Apesar de ser o maior entroncamento rodoviário do Norte/Nordeste e funcionar como rota obrigatória para o transporte de combustíveis, gases e produtos químicos, provenientes de polos industriais e portuários, Feira de Santana ainda não possui uma estrutura logística específica e adequada para o estacionamento de veículos transportadores de tais produtos perigosos. Preocupado com o problema, o vereador Pedro Américo (Cidadania) está sugerindo que a Prefeitura realize estudos técnicos visando a implantação de um Pátio Municipal Segregado para Estacionamento, Triagem e Controle de Veículos de Cargas Perigosas.

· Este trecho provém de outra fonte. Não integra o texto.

(* ===== verification/PyVal.v ===== *)
(** * Python numbers and dynamic values

    [num] is a Python number: an unbounded [int] or an IEEE 754 binary64
    [float] (the axiom-free [spec_float] of the standard library).  [pyval]
    is a dynamically typed value as the code receives it from JSON columns,
    tool arguments and authorization contexts.  [json] is the exact JSON
    tree the strict validators produce; at the end, dicts whose keys are texts. *)

From S2P Require Import Prelude PyStr.
From Stdlib Require Export SpecFloat.

(** ** Numbers *)

Definition prec : Z := 53.
Definition emax : Z := 1024.

Inductive num : Set :=
| NInt (z : Z)
| NFloat (f : spec_float).

#[export] Instance spec_float_eq_dec : EqDecision spec_float.
Proof. solve_decision. Defined.
#[export] Instance num_eq_dec : EqDecision num.
Proof. solve_decision. Defined.

(** [math.isfinite]. *)
Definition sf_finite (f : spec_float) : bool :=
  match f with
  | S754_zero _ | S754_finite _ _ _ => true
  | S754_infinity _ | S754_nan => false
  end.

(** The exact value of a number: [m * 2^e], an infinity, or NaN. *)
Inductive num_view : Set :=
| VFin (m e : Z)
| VInf (negative : bool)
| VNan.

Definition view_of_num (n : num) : num_view :=
  match n with
  | NInt z => VFin z 0
  | NFloat (S754_zero _) => VFin 0 0
  | NFloat (S754_finite s m e) => VFin (if s then Z.neg m else Z.pos m) e
  | NFloat (S754_infinity s) => VInf s
  | NFloat S754_nan => VNan
  end.

(** Python compares an [int] with a [float] by their exact values. *)
Definition num_compare (a b : num) : option comparison :=
  match view_of_num a, view_of_num b with
  | VNan, _ | _, VNan => None
  | VInf s, VInf t =>
      Some (match s, t with true, false => Lt | false, true => Gt | _, _ => Eq end)
  | VInf s, _ => Some (if s then Lt else Gt)
  | _, VInf t => Some (if t then Gt else Lt)
  | VFin m e, VFin m' e' =>
      let k := Z.min e e' in
      Some (Z.compare (Z.shiftl m (e - k)) (Z.shiftl m' (e' - k)))
  end.

Definition num_eqb (a b : num) : bool :=
  match num_compare a b with Some Eq => true | _ => false end.
Definition num_ltb (a b : num) : bool :=
  match num_compare a b with Some Lt => true | _ => false end.
Definition num_leb (a b : num) : bool :=
  match num_compare a b with Some Lt | Some Eq => true | _ => false end.
Definition num_gtb (a b : num) : bool := num_ltb b a.

(** [float(n)]: an integer rounds to the nearest binary64 value and raises
    when it is out of range. *)
Definition to_float (n : num) : res spec_float :=
  match n with
  | NFloat f => Ok f
  | NInt z =>
      match binary_normalize prec emax z 0 false with
      | S754_infinity _ => Err (OverflowError "int too large to convert to float")
      | f => Ok f
      end
  end.

(** [a + b] and [a - b]: exact on integers, binary64 otherwise. *)
Definition num_add (a b : num) : res num :=
  match a, b with
  | NInt x, NInt y => Ok (NInt (x + y))
  | _, _ => x ← to_float a; y ← to_float b; Ok (NFloat (SFadd prec emax x y))
  end.

Definition num_sub (a b : num) : res num :=
  match a, b with
  | NInt x, NInt y => Ok (NInt (x - y))
  | _, _ => x ← to_float a; y ← to_float b; Ok (NFloat (SFsub prec emax x y))
  end.

(** [max(a, b)] and [min(a, b)] return the first argument on ties. *)
Definition num_max (a b : num) : num := if num_gtb b a then b else a.
Definition num_min (a b : num) : num := if num_ltb b a then b else a.

(** ** Dynamic values *)

Inductive pyval : Type :=
| PNone
| PBool (b : bool)
| PInt (z : Z)
| PFloat (f : spec_float)
| PStr (s : string)
| PList (l : list pyval)
| PTuple (l : list pyval)
| PSet (l : list pyval)
| PDict (kvs : list (pyval * pyval)).

(** The number a value denotes in arithmetic and comparisons: [bool] is a
    subclass of [int]. *)
Definition num_of (v : pyval) : option num :=
  match v with
  | PBool b => Some (NInt (if b then 1 else 0))
  | PInt z => Some (NInt z)
  | PFloat f => Some (NFloat f)
  | _ => None
  end.

(** [a == b].  Mappings compare by content whatever their order. *)
Fixpoint py_eq (a b : pyval) {struct a} : bool :=
  match a, b with
  | PNone, PNone => true
  | PStr s, PStr t => String.eqb s t
  | PList l, PList m | PTuple l, PTuple m =>
      (fix go (l m : list pyval) : bool :=
         match l, m with
         | [], [] => true
         | x :: l', y :: m' => py_eq x y && go l' m'
         | _, _ => false
         end) l m
  | PSet l, PSet m =>
      (length l =? length m) &&
      (fix go (l : list pyval) : bool :=
         match l with
         | [] => true
         | x :: l' => existsb (py_eq x) m && go l'
         end) l
  | PDict d, PDict e =>
      (length d =? length e) &&
      (fix go (d : list (pyval * pyval)) : bool :=
         match d with
         | [] => true
         | (k, v) :: d' =>
             existsb (fun kv => py_eq k (fst kv) && py_eq v (snd kv)) e && go d'
         end) d
  | _, _ =>
      match num_of a, num_of b with
      | Some x, Some y => num_eqb x y
      | _, _ => false
      end
  end.

(** [d.get(key)] for a string key: only a [str] key can equal it. *)
Fixpoint dict_get (d : list (pyval * pyval)) (key : string) : option pyval :=
  match d with
  | [] => None
  | (PStr k, v) :: d' => if String.eqb k key then Some v else dict_get d' key
  | _ :: d' => dict_get d' key
  end.

(** [value.get(key)] with the default [None]. *)
Definition dict_get_none (d : list (pyval * pyval)) (key : string) : pyval :=
  match dict_get d key with Some v => v | None => PNone end.

Definition dict_has (d : list (pyval * pyval)) (key : string) : bool :=
  match dict_get d key with Some _ => true | None => false end.

Definition is_str (v : pyval) : bool := match v with PStr _ => true | _ => false end.
Definition is_bool (v : pyval) : bool := match v with PBool _ => true | _ => false end.
Definition is_dict (v : pyval) : bool := match v with PDict _ => true | _ => false end.
Definition is_none (v : pyval) : bool := match v with PNone => true | _ => false end.

(** An optional string as a value. *)
Definition py_opt (o : option string) : pyval :=
  match o with Some s => PStr s | None => PNone end.

(** The string keys of a mapping, in order. *)
Fixpoint str_keys (d : list (pyval * pyval)) : list string :=
  match d with
  | [] => []
  | (PStr k, _) :: d' => k :: str_keys d'
  | _ :: d' => str_keys d'
  end.

(** [any(type(key) is not str for key in value)]. *)
Definition has_non_str_key (d : list (pyval * pyval)) : bool :=
  existsb (fun kv => negb (is_str (fst kv))) d.

(** [set(value) == expected] for string keys (keys of a dict are unique). *)
Definition keys_are (d : list (pyval * pyval)) (expected : list string) : bool :=
  forallb (fun k => bool_decide (k ∈ expected)) (str_keys d)
  && forallb (fun k => bool_decide (k ∈ str_keys d)) expected.

(** [set(value) - fields] is not empty. *)
Definition has_unknown_key (d : list (pyval * pyval)) (fields : list string) : bool :=
  existsb (fun kv => match fst kv with PStr k => negb (bool_decide (k ∈ fields)) | _ => true end) d.

Definition dict_get_default (d : list (pyval * pyval)) (key : string) (default : pyval) : pyval :=
  match dict_get d key with Some v => v | None => default end.

(** [value.get(key) or default]: the falsy values of the decoded JSON types. *)
Definition py_falsy (v : pyval) : bool :=
  match v with
  | PNone | PBool false | PStr "" | PList [] | PTuple [] | PSet [] | PDict [] => true
  | PInt z => (z =? 0)%Z
  | PFloat f => num_eqb (NFloat f) (NInt 0)
  | _ => false
  end.

(** [tuple(value)] of an iterable value. *)
Definition py_items (v : pyval) : res (list pyval) :=
  match v with
  | PList l | PTuple l | PSet l => Ok l
  | PDict d => Ok (map fst d)
  | PStr s => Ok (map (fun c => PStr (String c "")) (String.list_ascii_of_string s))
  | _ => Err (TypeError "object is not iterable")
  end.

(** ** JSON trees *)

Inductive json : Type :=
| JNull
| JBool (b : bool)
| JInt (z : Z)
| JFloat (f : spec_float)
| JStr (s : string)
| JList (l : list json)
| JObj (kvs : list (string * json)).

Fixpoint py_of_json (j : json) : pyval :=
  match j with
  | JNull => PNone
  | JBool b => PBool b
  | JInt z => PInt z
  | JFloat f => PFloat f
  | JStr s => PStr s
  | JList l => PList (map py_of_json l)
  | JObj kvs => PDict (map (fun kv => (PStr (fst kv), py_of_json (snd kv))) kvs)
  end.

(** Every number of the tree is finite. *)
Fixpoint json_finite (j : json) : bool :=
  match j with
  | JFloat f => sf_finite f
  | JList l => forallb json_finite l
  | JObj kvs => forallb (fun kv => json_finite (snd kv)) kvs
  | _ => true
  end.

(** ** Induction principles for the nested types *)

Section Induction.
Variable P : json → Prop.
Hypothesis Hnull : P JNull.
Hypothesis Hbool : ∀ b, P (JBool b).
Hypothesis Hint : ∀ z, P (JInt z).
Hypothesis Hfloat : ∀ f, P (JFloat f).
Hypothesis Hstr : ∀ s, P (JStr s).
Hypothesis Hlist : ∀ l, Forall P l → P (JList l).
Hypothesis Hobj : ∀ kvs, Forall (fun kv => P (snd kv)) kvs → P (JObj kvs).

Fixpoint json_ind' (j : json) : P j :=
  match j with
  | JNull => Hnull
  | JBool b => Hbool b
  | JInt z => Hint z
  | JFloat f => Hfloat f
  | JStr s => Hstr s
  | JList l => Hlist l
      ((fix go (l : list json) : Forall P l :=
          match l with
          | [] => Forall_nil_2 P
          | x :: l' => Forall_cons_2 P x l' (json_ind' x) (go l')
          end) l)
  | JObj kvs => Hobj kvs
      ((fix go (l : list (string * json)) : Forall (fun kv => P (snd kv)) l :=
          match l with
          | [] => Forall_nil_2 _
          | x :: l' => Forall_cons_2 _ x l' (json_ind' (snd x)) (go l')
          end) kvs)
  end.
End Induction.

(** ** Number lemmas *)

Lemma num_compare_int a b : num_compare (NInt a) (NInt b) = Some (a ?= b)%Z.
Proof. unfold num_compare. cbn. by rewrite !Z.shiftl_0_r. Qed.

Lemma num_ltb_int a b : num_ltb (NInt a) (NInt b) = (a <? b)%Z.
Proof. unfold num_ltb. rewrite num_compare_int. by unfold Z.ltb; destruct (a ?= b)%Z. Qed.

Lemma num_gtb_int a b : num_gtb (NInt a) (NInt b) = (b <? a)%Z.
Proof. apply num_ltb_int. Qed.

Lemma num_eqb_int a b : num_eqb (NInt a) (NInt b) = (a =? b)%Z.
Proof.
  unfold num_eqb. rewrite num_compare_int.
  destruct (Z.compare_spec a b); symmetry; [by apply Z.eqb_eq|apply Z.eqb_neq; lia..].
Qed.

Lemma num_compare_refl n : view_of_num n ≠ VNan → num_compare n n = Some Eq.
Proof.
  unfold num_compare. destruct (view_of_num n) as [m e|s|]; [|by destruct s|done].
  intros _. by rewrite Z.compare_refl.
Qed.

(** ** Objects with text keys

    Python dicts whose keys are texts, in insertion order: what JSON columns,
    metadata, receipts and constraints are. *)

Definition Payload : Type := list (string * pyval).

(** [d.get(key)]. *)
Definition item_get (d : list (string * pyval)) (key : string) : option pyval :=
  option_map snd (List.find (fun kv => String.eqb (fst kv) key) d).

(** The value under [key] is the text [t]. *)
Definition item_is (d : list (string * pyval)) (key t : string) : bool :=
  match item_get d key with Some v => py_eq v (PStr t) | None => false end.

Definition item_has (d : list (string * pyval)) (key : string) : bool :=
  bool_decide (is_Some (item_get d key)).

(** [d.pop(key, None)]. *)
Definition item_pop (d : list (string * pyval)) (key : string) : list (string * pyval) :=
  List.filter (fun kv => negb (String.eqb (fst kv) key)) d.

(** [d[key] = value]. *)
Fixpoint item_set (d : list (string * pyval)) (key : string) (v : pyval) : list (string * pyval) :=
  match d with
  | [] => [(key, v)]
  | (k, w) :: d' => if String.eqb k key then (k, v) :: d' else (k, w) :: item_set d' key v
  end.

(** [{**d, **e}]. *)
Definition payload_merge (d e : Payload) : Payload :=
  foldl (fun acc kv => item_set acc (fst kv) (snd kv)) d e.

(** The text items of a mapping value. *)
Definition str_items (d : list (pyval * pyval)) : list (string * pyval) :=
  omap (fun kv => match fst kv with PStr k => Some (k, snd kv) | _ => None end) d.

(** The object as a value. *)
Definition py_object (d : Payload) : pyval := PDict (map (fun kv => (PStr (fst kv), snd kv)) d).

Definition payload_eq (d e : Payload) : bool := py_eq (py_object d) (py_object e).

(** [a if a is not None else b]. *)
Definition or_payload (a : option Payload) (b : Payload) : Payload :=
  match a with Some d => d | None => b end.

(** [dict.fromkeys]. *)
Definition fromkeys (l : list string) : list string :=
  foldl (fun acc x => if bool_decide (x ∈ acc) then acc else acc ++ [x]) [] l.

Lemma fromkeys_spec l : NoDup (fromkeys l) ∧ ∀ x, x ∈ fromkeys l ↔ x ∈ l.
Proof.
  unfold fromkeys. induction l as [|y l IH] using rev_ind.
  - split; [constructor|done].
  - rewrite foldl_app. cbn. destruct IH as [Hnd Hin]. case_bool_decide as Hy.
    + split; [done|]. intros x. rewrite elem_of_app, list_elem_of_singleton, Hin. rewrite Hin in Hy. naive_solver.
    + split; [|intros x; by rewrite !elem_of_app, Hin].
      apply list.NoDup_app. split; [done|]. split; [|apply NoDup_singleton].
      intros x Hx ->%list_elem_of_singleton. done.
Qed.

Lemma item_get_set d key v : item_get (item_set d key v) key = Some v.
Proof.
  unfold item_get. induction d as [|[k w] d IH]; cbn; [by rewrite String.eqb_refl|].
  destruct (String.eqb_spec k key) as [->|Hne]; cbn; [by rewrite String.eqb_refl|].
  by rewrite (proj2 (String.eqb_neq _ _) Hne).
Qed.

Os estudos, conforme propõe o edil em indicação enviada ao prefeito José Ronaldo, deve ser feito por meio das Secretarias Municipais de Mobilidade Urbana (SEMOB), Planejamento (SEPLAN), Meio Ambiente (SEMMAM) e da Superintendência de Trânsito (SMT). Conforme explica ele, a criação de um pátio segregado é uma medida de antecipação a possíveis tragédias e a forma mais adequada para proteger a vida da população.
Atualmente, alerta Pedro Américo, veículos carregados com substâncias inflamáveis e tóxicas estacionam de forma improvisada nas vias públicas feirenses, próximos a residências e estabelecimentos comerciais. Um eventual acidente com este tipo de carga não é comum, ressalta. Mas, caso ocorra, tem potencial para explosões, incêndios de grandes proporções e contaminações irreparáveis. “Uma cidade com vocação logística, do porte de Feira, não pode mais conviver com o improviso”, diz.
Em razão disso, o vereador defende que o Município implante um pátio exclusivo, obrigatoriamente afastado de zonas residenciais, adensamentos comerciais e escolas. O equipamento deve ser dotado de protocolos de segurança ambiental e preparado para dar resposta a emergências (brigada de incêndio, monitoramento 24h, sinalização de riscos e área isolada para transbordo de cargas, em caso de sinistro). Ainda, precisa ter acesso direto a rodovias, a fim de evitar a circulação desses veículos em vias urbanas comuns. “Assumir o controle sobre o repouso e a triagem desse tipo de transporte é um passo decisivo para um planejamento urbano moderno e resiliente. Assim, se transformará o risco em uma operação monitorada e segura”, observa Pedro Américo.
ESTACIONAMENTO DE CAMINHÕES
Com raciocínio semelhante, outra indicação encaminhada ao Governo Municipal, sugere a realização de estudo técnico para implantação de um Pátio Municipal de Triagem e Estacionamento de Caminhões (PTE-C), integrado ao sistema de transporte coletivo urbano. Disponibilizando serviços de apoio ao caminhoneiro e linhas de transporte alimentadoras, esta área pública estratégica poderá ajudar no ordenamento logístico e na redução de conflitos urbanos em áreas residenciais do Município, ressalta o ofício.
“O adensamento populacional em eixos logísticos gerou atritos entre moradores e caminhoneiros. E a falta de um local de triagem força o estacionamento irregular em vias locais, comprometendo o sossego público e a integridade da malha viária urbana”, diz Pedro Américo. A ideia, além de apontar uma solução estrutural para retirar o tráfego pesado do interior dos bairros, garante ao motorista um deslocamento seguro e acessível até a sua residência, mantendo o veículo de carga adequadamente em local vigiado e fora das vias públicas, reforça ele.